Having everything in the palm of one’s hand causes many mental health issues because people are no longer exposed to the real world. They’re relying on a piece of technology so much and that’s what affects the brain.

Comparing oneself to others through unrealistic photographs is another factor. The age when kids start getting into social media is the same age as when kids go through their developmental changes. Everything impacts how a child is shaped into the person they will become later in life.

Another way social media can affect people is by increasing their anxiety levels. The anxiety of posting a new photo and hoping it’s good enough is a big factor because social media creates an idea that people aren’t beautiful when they’re different.

Social media anxiety is also caused by feeling like everyone else is using social media sites, and if one can’t join in, they will now become concerned that they’ll miss jokes, connections or invitations.

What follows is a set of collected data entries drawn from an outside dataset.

(** *** Replies *)

Definition error_reply (code : Z) (message : jsstring) : reply :=
  {| status_code := code;
     json := VObj (Js.set ∅ (str "error") (VStr message)) |}.

Definition ok_reply (body : gmap jsstring value) : reply :=
  {| status_code := 200; json := VObj body |}.

(** [const { a, b } = req.body]: reading a property of [undefined] or
    [null] throws. *)
Definition destructure (body : value) (key : jsstring) : completion value :=
  match body with
  | VUndefined | VNull =>
      Throw (TypeError (str "Cannot destructure property '" ++ key
                          ++ str "' of 'req.body' as it is "
                          ++ (if body is VNull then str "null" else str "undefined")
                          ++ str "."))
  | _ => Js.get body key
  end.

(** *** Phase 1 *)

Definition phase1_prompt : jsstring := tpl
"You are the Perspectivology Cognitive Engine operating in PHASE 1 — CLARITY CAPTURE.

Your task:
1. Paraphrase the challenge clearly without invention
2. Identify the challenge type (Decision, Strategic planning, Conflict, Career transition, Ethical dilemma, or Problem-solving)
3. If `why it matters` is missing, ask for it
4. Do NOT give advice yet

Output as JSON:
{
  `paraphrase`: `Clear restatement of the challenge`,
  `challengeType`: `Type identified`,
  `whyItMatters`: `User's explanation or null if missing`,
  `needsWhyItMatters`: true/false,
  `clarifyingQuestion`: `Question to ask if needed (or null)`
}".

Definition phase1 (body : value) : M reply :=
  challenge ← lift (destructure body (str "challenge"));
  if negb (Js.truthy challenge) then
    mret (error_reply 400 (str "Challenge required"))
  else
    try_catch
      (let systemPrompt := phase1_prompt in
       response ← callClaude (VStr systemPrompt) challenge;
       parsed ← lift (json_parse h response);
       mret (ok_reply (Js.spread (Js.set ∅ (str "phase") (num 1)) parsed)))
      (fun error => mret (error_reply 500 (err_message error))).

(** *** Phase 2 *)

(** [`${e.firstName} ${e.lastName} (${e.years}) - ${e.field1}, ${e.descriptor}`] *)
Definition expert_line (e : expert) : jsstring :=
  firstName e ++ str " " ++ lastName e ++ str " (" ++ years e ++ str ") - "
  ++ field1 e ++ str ", " ++ descriptor e.

Definition phase2_prompt (expertPool : jsstring) : jsstring :=
  tpl
"You are the Perspectivology Cognitive Engine operating in PHASE 2 — DREAM TEAM CONSTRUCTION.

You must construct exactly 9 experts based on this pool:

" ++ expertPool ++ tpl "

Rules:
- Status 0 = available (ONLY use these)
- Generate exactly 9 experts
- Composition: 1 Strategic, 1 Analytical/Data, 1 Ethical, 1 Psychological/Behavioral, 1 Implementation, 1 Systems thinker, 1 Contrarian, 2 context-specific domain experts
- No duplication of cognitive lens
- Ensure disciplinary diversity

Output as JSON:
{
  `team`: [
    {
      `name`: `Full Name`,
      `years`: `Years active`,
      `field`: `Primary field`,
      `relevance`: `One precise sentence how they help with this challenge`,
      `role`: `Strategic/Analytical/Ethical/Psychological/Implementation/Systems/Contrarian/Domain`
    }
  ],
  `composition`: `Brief explanation of team diversity`
}".

(** [`Challenge type: ${challengeType}\nChallenge: ${challenge}`] *)
Definition phase2_message (challengeType challenge : value) : completion jsstring :=
  t ← to_string h challengeType;
  c ← to_string h challenge;
  mret (str "Challenge type: " ++ t ++ [LF] ++ str "Challenge: " ++ c).

Definition phase2 (body : value) : M reply :=
  challenge ← lift (destructure body (str "challenge"));
  challengeType ← lift (destructure body (str "challengeType"));
  if negb (Js.truthy challenge) || negb (Js.truthy challengeType) then
    mret (error_reply 400 (str "Challenge and challengeType required"))
  else
    try_catch
      (experts ← fetchExpertDatabase;
       let expertPool := join [LF] (List.map expert_line experts) in
       let systemPrompt := phase2_prompt expertPool in
       message ← lift (phase2_message challengeType challenge);
       response ← callClaude (VStr systemPrompt) (VStr message);
       parsed ← lift (json_parse h response);
       mret (ok_reply
               (Js.set (Js.set (Js.spread (Js.set ∅ (str "phase") (num 2)) parsed)
                  (str "swapAvailable") (VBool true))
                  (str "swapLimit") (num 3))))
      (fun error => mret (error_reply 500 (err_message error))).

(** *** Phase 3 *)

(** [team.map(e => e.name)]: only an array has the method (a request body
    holds no functions). *)
Definition team_names (team : value) : completion (list value) :=
  match team with
  | VArr elems => map_completion (fun e => Js.get e (str "name")) elems
  | VUndefined =>
      Throw (TypeError (str "Cannot read properties of undefined (reading 'map')"))
  | VNull =>
      Throw (TypeError (str "Cannot read properties of null (reading 'map')"))
  | _ => Throw (TypeError (str "team.map is not a function"))
  end.

Definition phase3_prompt (teamNames : jsstring) : jsstring :=
  tpl
"You are the Perspectivology Cognitive Engine operating in PHASE 3 — COGNITIVE ENGINE INTERROGATION.

You will ask 5 context-revealing questions, ONE AT A TIME. Each question reveals assumptions, constraints, incentives, trade-offs, or emotional drivers.

Your Dream Team: " ++ teamNames ++ tpl "

Output as JSON:
{
  `questionNumber`: 1,
  `question`: `Question text here`,
  `askedBy`: `Team member name`,
  `reveals`: `What this question reveals (assumptions/constraints/incentives/trade-offs/emotional drivers)`
}".

(** [`Challenge: ${challenge}`] *)
Definition phase3_message (challenge : value) : completion jsstring :=
  c ← to_string h challenge;
  mret (str "Challenge: " ++ c).

Definition phase3 (body : value) : M reply :=
  challenge ← lift (destructure body (str "challenge"));
  team ← lift (destructure body (str "team"));
  if negb (Js.truthy challenge) || negb (Js.truthy team) then
    mret (error_reply 400 (str "Challenge and team required"))
  else
    try_catch
      (names ← lift (team_names team);
       teamNames ← lift (array_join h (str ", ") names);
       let systemPrompt := phase3_prompt teamNames in
       message ← lift (phase3_message challenge);
       response ← callClaude (VStr systemPrompt) (VStr message);
       parsed ← lift (json_parse h response);
       mret (ok_reply
               (Js.set (Js.spread (Js.set ∅ (str "phase") (num 3)) parsed)
                  (str "totalQuestions") (num 5))))
      (fun error => mret (error_reply 500 (err_message error))).

(** *** Health check *)

Definition health : M reply :=
  mret (ok_reply (Js.set ∅ (str "status") (VStr (str "ok")))).

End Server.

(** ** Runs *)

(** The parts of a run. *)
Definition completion_of {A} (r : completion A * store * list event) : completion A := r.1.1.
Definition store_of {A} (r : completion A * store * list event) : store := r.1.2.
Definition trace_of {A} (r : completion A * store * list event) : list event := r.2.

(** The condition under which [fetchExpertDatabase] answers from the cache. *)
Definition fresh (h : host) (st : store) : bool :=
  (0 <? Z.of_nat (length (expertDatabase st)))
  && (Date_now h - lastFetchTime st <? CACHE_DURATION).

(** What the host answers to the fetch of the feed, up to the split into
    lines: the last point of [fetchExpertDatabase] that can throw. *)
Definition feed_lines (h : host) : completion (list jsstring) :=
  data ← axios_get h csvUrl; split_lines data.

(** The store with the array [db] in [expertDatabase]. *)
Definition with_db (st : store) (db : list expert) : store :=
  {| expertDatabase := db; lastFetchTime := lastFetchTime st |}.

(** The record of a row. *)
Definition expert_of_line (line : jsstring) : expert :=
  expert_of_values (split COMMA line).

(** The stores the server can be in: the initial one, and the store left
    by the start-up call of [fetchExpertDatabase] or by a handler, under any
    host. *)
Inductive reachable : store -> Prop :=
| reach_initial : reachable initial_store
| reach_fetch h st :
    reachable st -> reachable (store_of (fetchExpertDatabase h st))
| reach_phase1 h body st :
    reachable st -> reachable (store_of (phase1 h body st))
| reach_phase2 h body st :
    reachable st -> reachable (store_of (phase2 h body st))
| reach_phase3 h body st :
    reachable st -> reachable (store_of (phase3 h body st)).

(** Numbers of remote calls in a trace. *)
Definition is_get (ev : event) : bool :=
  match ev with EvAxiosGet _ => true | _ => false end.

Definition is_post (ev : event) : bool :=
  match ev with EvAxiosPost _ _ _ => true | _ => false end.

Definition gets (tr : list event) : nat := length (List.filter is_get tr).
Definition posts (tr : list event) : nat := length (List.filter is_post tr).

(** ** Notions of the specification *)

Module Spec.

(** The first-name attribute of a row: column 1, trimmed. *)
Definition first_name (line : jsstring) : jsstring :=
  match split COMMA line !! 1%nat with
  | Some v => trim v
  | None => []
  end.

(** The status a row parses to: column 7 read as an integer, a non-numeric
    or absent column counting as 0. *)
Definition parsed_status (line : jsstring) : Z :=
  match split COMMA line !! 7%nat with
  | Some v => default 0 (parseInt v)
  | None => 0
  end.

(** A row is retained iff its first name is non-empty and its status
    parses to 0. *)
Definition retained (line : jsstring) : Prop :=
  first_name line <> [] /\ parsed_status line = 0.

#[export] Instance retained_dec line : Decision (retained line).
Proof. unfold retained. apply _. Defined.

(** The rows of a feed are its lines after the header line. *)
Definition rows (data : jsstring) : list jsstring := tail (split LF data).

(** The directory a feed describes. *)
Definition directory (data : jsstring) : list expert :=
  expert_of_line <$> filter retained (rows data).

(** A snapshot of the directory exists in a store when the store is the
    one a read left after fetching the feed and replacing the cache. *)
Inductive snapshot_taken : store -> Prop :=
| snapshot_refreshed h st db :
    fetchExpertDatabase h st
    = (Normal db, {| expertDatabase := db; lastFetchTime := Date_now h |},
       [EvDateNow; EvAxiosGet csvUrl]) ->
    snapshot_taken {| expertDatabase := db; lastFetchTime := Date_now h |}.

End Spec.

(** ** The gateway and the handlers under a host *)

Section Outcomes.

Variable h : host.

(** What the gateway call comes to: the text of the first content block of
    the answer, or the error thrown on the way. *)
Definition gateway (systemPrompt userMessage : value) : completion value :=
  data ← axios_post h CLAUDE_API_URL
            (claude_request systemPrompt userMessage) (claude_config h);
  content_text data.

(** The events of the gateway call: the request, and the log line when it
    fails. *)
Definition gateway_trace (systemPrompt userMessage : value) : list event :=
  EvAxiosPost CLAUDE_API_URL
    (claude_request systemPrompt userMessage) (claude_config h)
  :: match gateway systemPrompt userMessage with
     | Normal _ => []
     | Throw e =>
         [EvConsoleError (str "Claude API error:")
            (inl (Js.or (err_response_data e) (VStr (err_message e))))]
     end.
(** X14. On the reviewer-details page [PullRequestReviewer] never fails:
    the key of the bundle is always that of a backing reviewer, so
    rendering the heading of the bundle the page holds either throws the
    suspender of its reviewer slot or gives the heading with the name of
    the reviewer of that key. *)
Theorem X14_page_heading w0 evs s :
  reachable no_fault w0 -> sys_run no_fault evs (sys_init w0) = Some s ->
  exists e r, envs (heap s) !! reviewer (resource (app s)) = Some e /\
    r ∈ BE_REVIEWERS /\ rv_id r = key_after (clicks evs) /\
    (PullRequestReviewer (resource (app s)) (heap s)
       = (Thrown (VPromise (suspender e)), heap s) \/
     PullRequestReviewer (resource (app s)) (heap s)
       = (Rendered (h1 (String.append "Reviewer: " (rv_name r))), heap s)).
Proof.
  intros Hreach Hr.
  destruct (sys_built no_fault _ _ _ Hreach Hr) as (w_pre & w_post & acts & Hpre & Hb & Hrun).
  assert (Hk : b_id (resource (app s)) = key_after (clicks evs)).
  { replace (clicks evs) with (clicks evs + 0) by lia.
    apply (sys_run_key no_fault _ _ _ _ Hr). apply sys_init_key. }
  destruct (bundle_slots no_fault _ _ _ _ _ _ (reachable_wf _ _ Hpre) Hb Hrun)
    as (Hwf & _ & S1 & _).
  assert (Hfound : exists r, r ∈ BE_REVIEWERS /\ rv_id r = key_after (clicks evs)).
  { unfold BE_REVIEWERS. destruct (key_after_cases (clicks evs)) as [E|[E|E]]; rewrite E.
    - exists {| rv_name := "Marioli"; rv_id := 3 |}. split; [|done]. apply list_elem_of_here.
    - exists {| rv_name := "Carlos"; rv_id := 5 |}. split; [|done].
      apply list_elem_of_further, list_elem_of_here.
    - exists {| rv_name := "Lucia"; rv_id := 7 |}. split; [|done].
      do 2 apply list_elem_of_further. apply list_elem_of_here. }
  destruct Hfound as (r & Hin & Hid).
  rewrite Hk, <- Hid, (reviewer_data_found r Hin) in S1.
  destruct (slot_outcome _ _ _ _ _ _ Hwf S1 eq_refl) as (e & Hc & Hor & _).
  exists e, r. split_and!; [done..|].
  destruct Hor as [H|H]; [left; by apply PullRequestReviewer_throw|right].
  by rewrite (PullRequestReviewer_return _ _ _ H).
Qed.
(** *** The table-cell reading of the specification

    A cell is the text between two consecutive pipes.  Splitting at the
    pipes, every segment but the first and the last is a cell. *)

Fixpoint splitPipes (s : string) : list string :=
  match s with
  | EmptyString => [EmptyString]
  | String c r =>
      if isPipe c then EmptyString :: splitPipes r
      else match splitPipes r with
           | l :: ls => String c l :: ls
           | [] => [String c EmptyString]
           end
  end.

Definition entityOf (c : ascii) : string :=
  if (c =? ";")%char then "&semi;"
  else if (c =? "{")%char then "&lbrace;"
  else if (c =? "}")%char then "&rbrace;"
  else String c "".

Fixpoint escapeCell (s : string) : string :=
  match s with
  | EmptyString => EmptyString
  | String c r => entityOf c ++ escapeCell r
  end.

(** The segments after the first pipe: all are cells except the last. *)
Fixpoint closeCells (segs : list string) : string :=
  match segs with
  | [] => EmptyString
  | [lastSeg] => lastSeg
  | cell :: rest => escapeCell cell ++ "|" ++ closeCells rest
  end.

Definition escapeCells_spec (s : string) : string :=
  match splitPipes s with
  | [] => EmptyString
  | [only] => only
  | outside :: rest => outside ++ "|" ++ closeCells rest
  end.

(** The cells of a text: the segments between two consecutive pipes. *)
Definition cells (s : string) : list string := removelast (tl (splitPipes s)).
Fixpoint strftime (fmt : string) (t : struct_time) : string :=
  match fmt with
  | EmptyString => EmptyString
  | String a rest =>
      if Ascii.eqb a "%" then
        match rest with
        | EmptyString => String a EmptyString
        | String c rest' => directive c t +:+ strftime rest' t
        end
      else String a (strftime rest t)
  end.

(** Modelled from the spec: [months_map] of [conpot.protocols.ftp.ftp_utils],
    the fixed 12-entry table of month abbreviations; a key outside 1..12 is a
    [KeyError], which [time.gmtime] never produces. *)
Definition months_map (mon : Z) : option string :=
  match mon with
  | 1 => Some "Jan" | 2 => Some "Feb" | 3 => Some "Mar" | 4 => Some "Apr"
  | 5 => Some "May" | 6 => Some "Jun" | 7 => Some "Jul" | 8 => Some "Aug"
  | 9 => Some "Sep" | 10 => Some "Oct" | 11 => Some "Nov" | 12 => Some "Dec"
  | _ => None
  end.

(** ** [AbstractFS.format_list] *)

Definition SIX_MONTHS : Z := 180 * 24 * 60 * 60.

Definition CRLF : string := String "013" (String "010" EmptyString).

(** [st[['st_mtime']]]: the subscript is a list, which a dictionary cannot
    hash, so the lookup raises [TypeError] whatever the dictionary holds. *)
Definition getitem_list_key (st : stat_dict) : result Z := Raise TypeError.

(** [months_map[mon]] *)
Definition months_map_getitem (mon : Z) : result string :=
  match months_map mon with
  | Some name => Ok name
  | None => Raise KeyError
  end.

(** ["%s %s" % (months_map[mtime.tm_mon], time.strftime(fmtstr, mtime))] *)
Definition format_mtime (fmtstr : string) (mtime : struct_time) : result string :=
  let* month := months_map_getitem (tm_mon mtime) in
  Ok (month +:+ " " +:+ strftime fmtstr mtime).

(** ["%s %3s %-8s %-8s %8s %s %s\r\n" % (permission, nlinks, uname, gname,
    size, mtimestr, basename)] *)
Definition format_line (permission : string) (nlinks : Z) (uname gname : string)
    (size : Z) (mtimestr basename : string) : string :=
  permission +:+ " " +:+ rjust 3 (str_of_Z nlinks) +:+ " "
  +:+ ljust 8 uname +:+ " " +:+ ljust 8 gname +:+ " "
  +:+ rjust 8 (str_of_Z size) +:+ " " +:+ mtimestr +:+ " " +:+ basename
  +:+ CRLF.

“Social-media anxiety has physical and mental effects [like]…feelings of inadequacy, low self-esteem, depression and jealousy,” according to The Christian Healthcare Center.

Missing experiences can create anxiety and depression. When people look online and see they’re excluded from an activity, it can affect thoughts and feelings and it can affect them physically. When teens don’t have enough peer validation, it changes the way they see themselves. Humans also need face-to-face contact to be mentally healthy.

Psychology Today did a study that showed that “higher amounts of screen time are associated with higher levels of anxiety and depression–adding to the already copious literature on the subject. [The study] provides longitudinal data to suggest that, over a time course of four years, adolescents who use social media a lot, show corresponding increases in their levels of anxiety and depression.”

The more people prioritize social media interaction over in-person relationships, the more they’re at risk for developing or enhancing mood disorders such as anxiety and depression.